想到这些,姚雁儿就觉得喘不过气来。再然后,她就打死了小妾,*而死。那火烧得厉害,倒是将一切都烧得干干净净。他记得温文轩在火外头苦苦相劝:“雁娘,你何苦倔强,你这样子颜色,能被聂大哥瞧上,原本也是你的福气。”
姚雁儿那一刻,亦是只觉得好生恶心。她嫁的是相公,不是窑子里的龟公。那封信,她已经送了出去,温文轩那些个私卖精铁的事情必定是会被扯出来。温文轩想要大富大贵,可惜却已经不成了。
她也没有想到,自己竟然没有死,竟然成为了昌平侯府的侯夫人,成为这纤弱美貌的纳兰音。可是她心里已经极厌恶男人的碰触,讨厌他们沾染自己的身子。
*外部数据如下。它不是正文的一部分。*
(** C2 (amended).  Take a graceful stop ([force=False]) that issues its
    stop request (the first status query does not report [Stopped] and
    reports the backend of the path) and whose request goes through
    ([virsh shutdown] exits with code 0; SIGTERM is delivered to the
    process id found), and let no poll within [timeout] seconds see
    [Stopped].  When the status queried after the timeout is [Running],
    [stop_vm] issues the forced termination before it returns: [virsh
    destroy] on the libvirt path, SIGKILL on the direct path.  When that
    status is not [Running], it issues none: the settle delay and the last
    status query follow at once.  Either way the boolean returned is
    whether the status queried after the settle delay is [Stopped], except
    that on the direct path it is [False] when [os.kill] raises on
    SIGKILL. *)
Theorem stop_vm_graceful_escalates `{HC : !HostClock W} c vm_name timeout fuel :
  Z.max 0 timeout < Z.of_nat fuel ->
  (forall uri (s s1 s2 s4 : St W) r r3 stdout,
     uri <> "qemu" ->
     get_vm_status c vm_name uri s = (Ret r, s1) ->
     r_status r <> Stopped ->
     r_type r = Some Libvirt ->
     run_and_wait c (shutdown_cmd uri vm_name) s1 = (Ret (Some (0, stdout)), s2) ->
     let polled := poll_stopped fuel c vm_name uri (now (world s2)) timeout s2 in
     fst polled <> Ret true ->
     get_vm_status c vm_name uri (snd polled) = (Ret r3, s4) ->
     (r_status r3 = Running ->
        exists s5 r6 s6,
          trace s5 = (trace s4 ++ [Spawn (spawn_argv c (destroy_cmd uri vm_name))])%list
          /\ get_vm_status c vm_name uri (snd (time_sleep 200 s5)) = (Ret r6, s6)
          /\ stop_vm c vm_name uri false timeout fuel s
             = (Ret (status_eqb (r_status r6) Stopped), s6))
     /\ (r_status r3 <> Running ->
           exists r6 s6,
             get_vm_status c vm_name uri (snd (time_sleep 200 s4)) = (Ret r6, s6)
             /\ stop_vm c vm_name uri false timeout fuel s
                = (Ret (status_eqb (r_status r6) Stopped), s6)
             /\ trace s6
                = (trace s4 ++ [Sleep 200;
                                Spawn (spawn_argv c (domstate_cmd uri vm_name))])%list))
  /\ (forall (s s1 s2 s4 : St W) r r3 stdout pid w2,
        get_vm_status c vm_name "qemu" s = (Ret r, s1) ->
        r_status r <> Stopped ->
        run_and_wait c (pgrep_cmd vm_name) s1 = (Ret (Some (0, stdout)), s2) ->
        Py.int (Py.strip stdout) = Some pid ->
        kill pid SIGTERM (world s2) = (true, w2) ->
        let polled :=
          poll_stopped fuel c vm_name "qemu" (now w2) timeout
            (mkSt w2 (trace s2 ++ [Kill pid SIGTERM])) in
        fst polled <> Ret true ->
        get_vm_status c vm_name "qemu" (snd polled) = (Ret r3, s4) ->
        (r_status r3 = Running ->
           let s5 := mkSt (snd (kill pid SIGKILL (world s4)))
                          (trace s4 ++ [Kill pid SIGKILL]) in
           if fst (kill pid SIGKILL (world s4)) then
             exists r6 s6,
               get_vm_status c vm_name "qemu" (snd (time_sleep 1000 s5)) = (Ret r6, s6)
               /\ stop_vm c vm_name "qemu" false timeout fuel s
                  = (Ret (status_eqb (r_status r6) Stopped), s6)
           else stop_vm c vm_name "qemu" false timeout fuel s = (Ret false, s5))
        /\ (r_status r3 <> Running ->
              exists r6 s6,
                get_vm_status c vm_name "qemu" (snd (time_sleep 1000 s4)) = (Ret r6, s6)
                /\ stop_vm c vm_name "qemu" false timeout fuel s
                   = (Ret (status_eqb (r_status r6) Stopped), s6)
                /\ trace s6
                   = (trace s4 ++ [Sleep 1000;
                                   Spawn (spawn_argv c (pgrep_cmd vm_name))])%list)).
Proof.
  intros Hfuel. split.
  - intros uri s s1 s2 s4 r r3 stdout Hu Hg Hr Hlib Hrun polled Hne Hg3.
    pose proof (poll_stopped_times_out c vm_name uri timeout fuel s2 Hfuel Hne) as Hp.
    rewrite (stop_vm_libvirt_unfold _ _ _ _ _ _ _ _ _ _ Hu Hg Hr Hlib Hrun).
    split; intros Hr3.
    + destruct (libvirt_graceful_escalates _ _ _ _ _ _ _ _ _ Hp Hg3 Hr3) as (s5 & Hlg & Ht5).
      destruct (settle_and_requery c vm_name uri 200 s5) as (r6 & s6 & Hg6 & Hend).
      exists s5, r6, s6. split; [done|]. split; [done|].
      apply try_except_ret. by rewrite (bind_ret_eq _ _ _ _ _ Hlg).
    + pose proof (libvirt_graceful_gives_up _ _ _ _ _ _ _ _ _ Hp Hg3 Hr3) as Hlg.
      destruct (settle_and_requery c vm_name uri 200 s4) as (r6 & s6 & Hg6 & Hend).
      exists r6, s6. split; [done|]. split.
      * apply try_except_ret. by rewrite (bind_ret_eq _ _ _ _ _ Hlg).
      * destruct (get_vm_status_libvirt _ _ _ _ _ _ Hg Hlib) as [_ Hav].
        destruct (get_vm_status_inv c vm_name uri (snd (time_sleep 200 s4)))
          as (r6' & s6' & Hg6' & Ht6 & _).
        rewrite Hg6 in Hg6'. injection Hg6' as <- <-.
        destruct Ht6 as [Ht6|(_ & _ & _ & ?)]; [|congruence].
        rewrite Ht6. simpl. unfold status_cmd.
        destruct (String.eqb_spec uri "qemu"); [done|]. by rewrite <- app_assoc.
  - intros s s1 s2 s4 r r3 stdout pid w2 Hg Hr Hrun Hpid Hk polled Hne Hg3.
    pose proof (poll_stopped_times_out c vm_name "qemu" timeout fuel
                  (mkSt w2 (trace s2 ++ [Kill pid SIGTERM])) Hfuel Hne) as Hp.
    rewrite (stop_vm_direct_unfold _ _ _ _ _ _ _ _ _ _ _ Hg Hr Hrun Hpid).
    split; intros Hr3.
    + pose proof (qemu_graceful_escalates _ _ _ _ _ _ _ _ _ _ Hk Hp Hg3 Hr3) as Hqg.
      intros s5. unfold try_except. subst s5.
      destruct (kill pid SIGKILL (world s4)) as [[|] w5]; simpl in *;
        unfold bind at 1; rewrite Hqg; [|done].
      destruct (settle_and_requery c vm_name "qemu" 1000
                  (mkSt w5 (trace s4 ++ [Kill pid SIGKILL]))) as (r6 & s6 & Hg6 & Hend).
      exists r6, s6. split; [done|]. cbv beta iota. by rewrite Hend.
    + pose proof (qemu_graceful_gives_up _ _ _ _ _ _ _ _ _ _ Hk Hp Hg3 Hr3) as Hqg.
      destruct (settle_and_requery c vm_name "qemu" 1000 s4) as (r6 & s6 & Hg6 & Hend).
      exists r6, s6. split; [done|]. split.
      * apply try_except_ret. by rewrite (bind_ret_eq _ _ _ _ _ Hqg).
      * destruct (get_vm_status_inv c vm_name "qemu" (snd (time_sleep 1000 s4)))
          as (r6' & s6' & Hg6' & Ht6 & _).
        rewrite Hg6 in Hg6'. injection Hg6' as <- <-.
        destruct Ht6 as [Ht6|(_ & _ & ? & _)]; [|done].
        rewrite Ht6. simpl. by rewrite <- app_assoc.
Qed.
然而就在刚才,李竟灿烂一笑的样子,轻轻将这枚玉璧给了自己,她的心里禁不住有些心动。可是姚雁儿心里却好担心,这是不应该的。就如自己从前对聂紫寒,那些个懵懂的危险的情愫,最后又能怎么样呢?还是这样子的不堪,不堪得让姚雁儿几乎难以自持。
姚雁儿手指轻轻的抚摸过雪白的玉璧,感受这玉石质地的温暖,一颗心却也是渐渐凉了起来。

☆、七十九 郡主讨彩头

姚雁儿手指轻轻的抚摸过雪白的玉璧,感受这玉石质地的温暖,一颗心却也是渐渐凉了起来。
孙慧安却也是凑上来,不由得含酸:“音娘好生欢喜吧,如今竟也得了玉璧。”
姚雁儿一笑,回过身来,只将这玉璧拿了,在腰间打结束起了。
“原是侯爷给的,我自是欢喜的。”
眼见姚雁儿大大方方的承认,并不见一丝一毫的羞怯之态,孙慧安反而微微语塞,实也不知道说什么好。难道说人家夫妻和顺恩爱却也是不该的?
只是孙慧安今日心中就是一腔酸意,实在有些忍耐不住。她一身轻盈的衣衫飞舞,轻轻抚摸马儿鬃毛:“我原本听说,音娘和郡主赵宛交好,只是如今,我倒是替音娘心堵。”
那蜀客之事传出,赵宛那般情态,别个哪个没看在眼里?若不是这般,孙慧安也不会有这般眼力劲,来替赵宛来酸姚雁儿,虽然也不见得什么好。